Task requirements ▸
Your output should be the lines of the data that follow, reproduced exactly from the first through the line bearing "Lemma startswith_digit p".

*** Dataset

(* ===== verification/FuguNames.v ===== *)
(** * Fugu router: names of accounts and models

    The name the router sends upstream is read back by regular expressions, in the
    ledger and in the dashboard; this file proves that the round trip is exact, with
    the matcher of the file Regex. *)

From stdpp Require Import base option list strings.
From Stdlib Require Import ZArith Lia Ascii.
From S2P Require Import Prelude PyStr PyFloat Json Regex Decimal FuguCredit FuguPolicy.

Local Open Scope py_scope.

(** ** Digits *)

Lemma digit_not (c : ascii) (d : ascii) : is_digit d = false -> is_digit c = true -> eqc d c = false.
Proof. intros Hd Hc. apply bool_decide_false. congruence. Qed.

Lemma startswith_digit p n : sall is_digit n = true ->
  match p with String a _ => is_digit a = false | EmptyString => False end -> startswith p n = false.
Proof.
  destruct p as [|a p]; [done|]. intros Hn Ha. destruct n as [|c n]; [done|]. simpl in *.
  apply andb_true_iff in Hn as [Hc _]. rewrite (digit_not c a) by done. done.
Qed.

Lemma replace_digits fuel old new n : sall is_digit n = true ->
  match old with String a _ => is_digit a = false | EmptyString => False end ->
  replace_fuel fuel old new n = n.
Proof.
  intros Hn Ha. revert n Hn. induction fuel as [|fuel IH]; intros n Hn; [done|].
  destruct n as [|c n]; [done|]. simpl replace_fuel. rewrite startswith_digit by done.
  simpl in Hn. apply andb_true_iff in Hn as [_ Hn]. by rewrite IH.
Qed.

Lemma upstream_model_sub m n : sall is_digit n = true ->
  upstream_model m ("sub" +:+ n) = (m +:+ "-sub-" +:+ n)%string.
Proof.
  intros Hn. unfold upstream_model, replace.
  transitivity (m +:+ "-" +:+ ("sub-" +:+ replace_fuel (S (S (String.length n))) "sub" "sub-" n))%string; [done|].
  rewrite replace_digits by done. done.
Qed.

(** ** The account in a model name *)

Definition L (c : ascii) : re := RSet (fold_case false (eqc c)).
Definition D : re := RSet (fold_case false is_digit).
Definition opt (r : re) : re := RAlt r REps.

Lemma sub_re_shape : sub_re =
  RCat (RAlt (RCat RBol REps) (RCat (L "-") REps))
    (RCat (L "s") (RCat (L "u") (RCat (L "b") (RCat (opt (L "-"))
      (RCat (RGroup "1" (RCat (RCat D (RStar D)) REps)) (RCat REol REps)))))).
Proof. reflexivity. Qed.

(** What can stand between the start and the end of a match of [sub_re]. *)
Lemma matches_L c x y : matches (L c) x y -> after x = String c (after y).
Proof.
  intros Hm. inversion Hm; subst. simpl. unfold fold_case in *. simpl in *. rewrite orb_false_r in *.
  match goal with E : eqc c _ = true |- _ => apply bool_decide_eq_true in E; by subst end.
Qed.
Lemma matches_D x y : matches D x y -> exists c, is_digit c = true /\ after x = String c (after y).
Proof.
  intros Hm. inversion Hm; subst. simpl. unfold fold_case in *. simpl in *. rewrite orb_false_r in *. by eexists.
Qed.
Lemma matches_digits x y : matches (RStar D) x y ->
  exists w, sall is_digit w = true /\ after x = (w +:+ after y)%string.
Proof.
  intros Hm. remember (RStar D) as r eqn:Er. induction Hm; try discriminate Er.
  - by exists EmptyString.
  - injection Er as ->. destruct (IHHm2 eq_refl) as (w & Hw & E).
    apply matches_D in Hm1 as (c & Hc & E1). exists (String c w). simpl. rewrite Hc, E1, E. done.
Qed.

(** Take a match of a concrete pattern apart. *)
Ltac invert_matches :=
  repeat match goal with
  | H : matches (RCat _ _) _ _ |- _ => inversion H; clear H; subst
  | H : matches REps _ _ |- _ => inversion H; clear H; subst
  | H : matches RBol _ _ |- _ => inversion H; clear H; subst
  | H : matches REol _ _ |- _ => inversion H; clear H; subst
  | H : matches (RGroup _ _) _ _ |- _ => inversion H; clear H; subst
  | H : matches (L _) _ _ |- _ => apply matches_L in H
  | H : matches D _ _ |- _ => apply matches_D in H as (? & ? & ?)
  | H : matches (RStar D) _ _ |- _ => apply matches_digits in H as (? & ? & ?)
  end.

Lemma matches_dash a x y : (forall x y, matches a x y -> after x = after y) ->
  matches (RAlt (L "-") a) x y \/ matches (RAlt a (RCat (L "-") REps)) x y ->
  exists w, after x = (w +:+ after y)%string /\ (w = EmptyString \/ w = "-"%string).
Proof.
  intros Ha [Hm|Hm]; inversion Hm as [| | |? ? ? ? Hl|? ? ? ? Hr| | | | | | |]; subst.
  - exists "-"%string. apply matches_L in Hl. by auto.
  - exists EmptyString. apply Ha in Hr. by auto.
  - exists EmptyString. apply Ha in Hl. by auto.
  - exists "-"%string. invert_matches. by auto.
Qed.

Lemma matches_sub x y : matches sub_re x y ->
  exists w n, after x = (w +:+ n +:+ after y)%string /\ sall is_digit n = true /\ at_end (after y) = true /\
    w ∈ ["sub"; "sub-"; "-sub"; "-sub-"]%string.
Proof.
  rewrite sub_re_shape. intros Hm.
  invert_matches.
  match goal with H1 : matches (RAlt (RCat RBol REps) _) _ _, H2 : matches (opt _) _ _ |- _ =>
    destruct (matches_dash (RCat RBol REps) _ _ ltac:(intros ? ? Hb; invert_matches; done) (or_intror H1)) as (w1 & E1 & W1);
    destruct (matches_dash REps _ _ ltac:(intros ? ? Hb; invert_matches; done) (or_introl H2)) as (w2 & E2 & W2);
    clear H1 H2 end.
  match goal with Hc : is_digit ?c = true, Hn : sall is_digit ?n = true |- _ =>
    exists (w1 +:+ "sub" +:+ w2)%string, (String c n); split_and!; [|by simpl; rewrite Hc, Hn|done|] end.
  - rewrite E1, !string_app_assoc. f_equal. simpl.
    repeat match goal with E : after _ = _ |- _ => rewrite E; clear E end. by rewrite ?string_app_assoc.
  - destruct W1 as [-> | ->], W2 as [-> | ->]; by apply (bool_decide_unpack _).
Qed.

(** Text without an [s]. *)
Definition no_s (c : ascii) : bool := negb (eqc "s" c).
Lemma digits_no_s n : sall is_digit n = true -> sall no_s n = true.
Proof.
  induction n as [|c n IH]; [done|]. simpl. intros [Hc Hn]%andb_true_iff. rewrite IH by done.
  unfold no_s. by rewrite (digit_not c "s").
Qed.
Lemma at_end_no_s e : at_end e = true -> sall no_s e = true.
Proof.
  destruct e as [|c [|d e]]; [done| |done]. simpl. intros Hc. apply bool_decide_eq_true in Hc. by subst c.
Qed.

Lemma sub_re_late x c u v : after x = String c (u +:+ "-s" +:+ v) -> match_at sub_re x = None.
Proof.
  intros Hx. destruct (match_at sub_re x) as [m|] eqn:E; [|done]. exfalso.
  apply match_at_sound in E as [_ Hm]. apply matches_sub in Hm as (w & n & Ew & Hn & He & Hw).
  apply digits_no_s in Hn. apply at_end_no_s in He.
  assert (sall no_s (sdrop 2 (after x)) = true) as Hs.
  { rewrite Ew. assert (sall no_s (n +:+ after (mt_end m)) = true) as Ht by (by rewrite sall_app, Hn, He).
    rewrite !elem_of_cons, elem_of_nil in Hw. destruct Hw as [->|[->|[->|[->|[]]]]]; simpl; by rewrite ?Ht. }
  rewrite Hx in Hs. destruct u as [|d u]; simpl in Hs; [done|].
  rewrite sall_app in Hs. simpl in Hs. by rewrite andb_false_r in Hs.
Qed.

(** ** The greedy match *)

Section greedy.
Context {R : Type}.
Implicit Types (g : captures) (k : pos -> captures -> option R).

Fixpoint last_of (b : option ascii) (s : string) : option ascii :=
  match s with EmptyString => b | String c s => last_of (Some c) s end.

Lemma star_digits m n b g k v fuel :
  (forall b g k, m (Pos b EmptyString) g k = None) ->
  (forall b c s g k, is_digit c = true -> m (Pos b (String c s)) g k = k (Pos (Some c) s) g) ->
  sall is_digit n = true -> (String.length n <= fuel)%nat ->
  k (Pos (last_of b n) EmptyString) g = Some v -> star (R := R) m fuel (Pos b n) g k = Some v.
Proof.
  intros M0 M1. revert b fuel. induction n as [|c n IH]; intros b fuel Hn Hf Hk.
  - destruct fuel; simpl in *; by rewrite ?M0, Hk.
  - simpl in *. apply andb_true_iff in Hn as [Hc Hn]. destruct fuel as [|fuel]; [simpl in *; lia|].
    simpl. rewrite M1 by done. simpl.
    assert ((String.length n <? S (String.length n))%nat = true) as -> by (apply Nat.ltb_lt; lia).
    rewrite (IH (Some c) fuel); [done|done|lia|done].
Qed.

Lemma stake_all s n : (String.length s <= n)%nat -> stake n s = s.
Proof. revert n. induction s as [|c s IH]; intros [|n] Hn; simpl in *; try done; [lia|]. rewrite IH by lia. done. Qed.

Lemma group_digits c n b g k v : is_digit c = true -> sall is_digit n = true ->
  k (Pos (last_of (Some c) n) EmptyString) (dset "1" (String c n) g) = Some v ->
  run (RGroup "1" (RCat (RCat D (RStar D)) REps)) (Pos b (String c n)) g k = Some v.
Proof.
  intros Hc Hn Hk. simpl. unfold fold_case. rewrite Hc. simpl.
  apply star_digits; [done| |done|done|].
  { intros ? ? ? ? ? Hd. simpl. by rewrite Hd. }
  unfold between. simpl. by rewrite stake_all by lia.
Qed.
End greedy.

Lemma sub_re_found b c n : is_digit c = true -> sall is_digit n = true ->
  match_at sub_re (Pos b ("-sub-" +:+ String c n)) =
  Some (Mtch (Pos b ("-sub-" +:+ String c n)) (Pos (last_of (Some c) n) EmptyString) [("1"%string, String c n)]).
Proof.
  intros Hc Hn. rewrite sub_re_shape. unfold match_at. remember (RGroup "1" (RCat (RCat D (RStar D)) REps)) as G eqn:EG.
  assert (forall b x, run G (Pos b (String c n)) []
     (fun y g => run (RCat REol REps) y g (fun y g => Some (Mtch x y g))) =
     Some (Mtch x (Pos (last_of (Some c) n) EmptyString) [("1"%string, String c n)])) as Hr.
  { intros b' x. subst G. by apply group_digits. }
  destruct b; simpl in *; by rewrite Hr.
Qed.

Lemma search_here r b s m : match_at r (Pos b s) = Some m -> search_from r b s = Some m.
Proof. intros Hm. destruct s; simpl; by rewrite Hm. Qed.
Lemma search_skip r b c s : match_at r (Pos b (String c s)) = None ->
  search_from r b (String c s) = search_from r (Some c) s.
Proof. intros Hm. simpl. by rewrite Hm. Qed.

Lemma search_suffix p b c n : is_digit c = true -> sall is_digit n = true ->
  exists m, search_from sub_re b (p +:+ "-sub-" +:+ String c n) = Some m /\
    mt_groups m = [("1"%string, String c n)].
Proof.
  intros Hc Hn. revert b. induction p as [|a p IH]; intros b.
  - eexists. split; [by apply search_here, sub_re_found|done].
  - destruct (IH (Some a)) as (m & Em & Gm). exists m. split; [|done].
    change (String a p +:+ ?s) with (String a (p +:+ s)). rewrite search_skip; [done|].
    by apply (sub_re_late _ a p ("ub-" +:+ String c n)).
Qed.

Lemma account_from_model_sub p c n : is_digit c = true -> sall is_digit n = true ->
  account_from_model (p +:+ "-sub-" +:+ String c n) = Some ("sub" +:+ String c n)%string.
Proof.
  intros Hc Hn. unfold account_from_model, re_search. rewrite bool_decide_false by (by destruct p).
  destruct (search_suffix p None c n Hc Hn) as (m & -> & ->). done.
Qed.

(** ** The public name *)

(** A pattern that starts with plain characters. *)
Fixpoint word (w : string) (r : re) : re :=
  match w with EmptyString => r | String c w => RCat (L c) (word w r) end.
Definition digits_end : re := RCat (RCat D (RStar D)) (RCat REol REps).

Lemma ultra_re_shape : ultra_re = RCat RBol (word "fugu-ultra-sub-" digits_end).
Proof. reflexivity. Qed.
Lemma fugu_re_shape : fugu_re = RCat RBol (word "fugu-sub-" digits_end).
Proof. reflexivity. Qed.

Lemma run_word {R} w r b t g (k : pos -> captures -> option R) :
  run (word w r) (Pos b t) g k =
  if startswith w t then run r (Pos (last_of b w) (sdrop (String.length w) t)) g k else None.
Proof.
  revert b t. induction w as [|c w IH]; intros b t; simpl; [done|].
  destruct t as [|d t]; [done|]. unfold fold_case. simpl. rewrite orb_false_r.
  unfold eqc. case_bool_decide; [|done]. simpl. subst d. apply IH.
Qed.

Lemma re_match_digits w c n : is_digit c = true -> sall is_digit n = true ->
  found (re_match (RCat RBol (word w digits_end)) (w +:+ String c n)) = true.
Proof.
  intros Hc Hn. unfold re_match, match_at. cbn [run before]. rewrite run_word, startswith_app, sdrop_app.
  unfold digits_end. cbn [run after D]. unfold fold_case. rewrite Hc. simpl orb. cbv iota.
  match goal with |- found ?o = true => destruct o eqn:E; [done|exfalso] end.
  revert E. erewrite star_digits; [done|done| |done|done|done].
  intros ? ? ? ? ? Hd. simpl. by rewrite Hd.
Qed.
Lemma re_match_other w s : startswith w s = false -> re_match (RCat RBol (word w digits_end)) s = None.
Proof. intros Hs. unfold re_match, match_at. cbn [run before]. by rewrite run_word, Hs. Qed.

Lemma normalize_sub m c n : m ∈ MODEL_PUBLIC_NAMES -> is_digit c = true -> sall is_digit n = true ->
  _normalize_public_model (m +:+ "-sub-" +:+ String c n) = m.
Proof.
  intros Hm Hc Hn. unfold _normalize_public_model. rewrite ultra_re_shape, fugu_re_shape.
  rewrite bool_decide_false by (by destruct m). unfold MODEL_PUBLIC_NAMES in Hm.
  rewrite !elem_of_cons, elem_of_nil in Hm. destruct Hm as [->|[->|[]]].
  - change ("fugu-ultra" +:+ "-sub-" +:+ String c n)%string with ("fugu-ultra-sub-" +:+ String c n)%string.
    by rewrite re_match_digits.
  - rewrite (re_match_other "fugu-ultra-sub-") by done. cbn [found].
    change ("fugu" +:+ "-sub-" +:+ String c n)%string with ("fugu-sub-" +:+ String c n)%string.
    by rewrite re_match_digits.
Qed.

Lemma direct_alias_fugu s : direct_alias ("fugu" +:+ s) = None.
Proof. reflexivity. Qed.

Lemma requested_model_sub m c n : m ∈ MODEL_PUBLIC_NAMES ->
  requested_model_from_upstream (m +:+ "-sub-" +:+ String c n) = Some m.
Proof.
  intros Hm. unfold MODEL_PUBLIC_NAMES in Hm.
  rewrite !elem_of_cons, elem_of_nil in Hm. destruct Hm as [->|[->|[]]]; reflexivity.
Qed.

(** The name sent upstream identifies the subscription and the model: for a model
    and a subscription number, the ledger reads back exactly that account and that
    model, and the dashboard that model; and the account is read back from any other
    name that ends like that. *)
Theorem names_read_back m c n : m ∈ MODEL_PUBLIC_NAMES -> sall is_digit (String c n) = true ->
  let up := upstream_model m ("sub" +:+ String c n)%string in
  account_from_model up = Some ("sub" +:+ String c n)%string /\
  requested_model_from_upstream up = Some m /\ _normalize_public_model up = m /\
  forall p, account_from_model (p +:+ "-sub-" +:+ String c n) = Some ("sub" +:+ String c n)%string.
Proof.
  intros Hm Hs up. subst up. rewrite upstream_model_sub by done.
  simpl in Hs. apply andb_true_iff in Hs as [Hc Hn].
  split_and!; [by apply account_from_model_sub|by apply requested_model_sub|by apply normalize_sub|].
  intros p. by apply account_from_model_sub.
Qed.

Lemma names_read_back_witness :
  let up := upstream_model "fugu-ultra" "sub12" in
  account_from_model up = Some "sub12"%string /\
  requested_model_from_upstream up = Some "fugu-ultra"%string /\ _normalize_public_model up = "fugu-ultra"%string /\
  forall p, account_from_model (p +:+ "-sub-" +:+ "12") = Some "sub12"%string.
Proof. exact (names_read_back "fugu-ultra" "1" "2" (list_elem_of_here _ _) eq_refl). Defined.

******

Your solution ▸
(* ===== verification/FuguNames.v ===== *)
(** * Fugu router: names of accounts and models

    The name the router sends upstream is read back by regular expressions, in the
    ledger and in the dashboard; this file proves that the round trip is exact, with
    the matcher of the file Regex. *)

From stdpp Require Import base option list strings.
From Stdlib Require Import ZArith Lia Ascii.
From S2P Require Import Prelude PyStr PyFloat Json Regex Decimal FuguCredit FuguPolicy.

Local Open Scope py_scope.

(** ** Digits *)

Lemma digit_not (c : ascii) (d : ascii) : is_digit d = false -> is_digit c = true -> eqc d c = false.
Proof. intros Hd Hc. apply bool_decide_false. congruence. Qed.

Lemma startswith_digit p n : sall is_digit n = true ->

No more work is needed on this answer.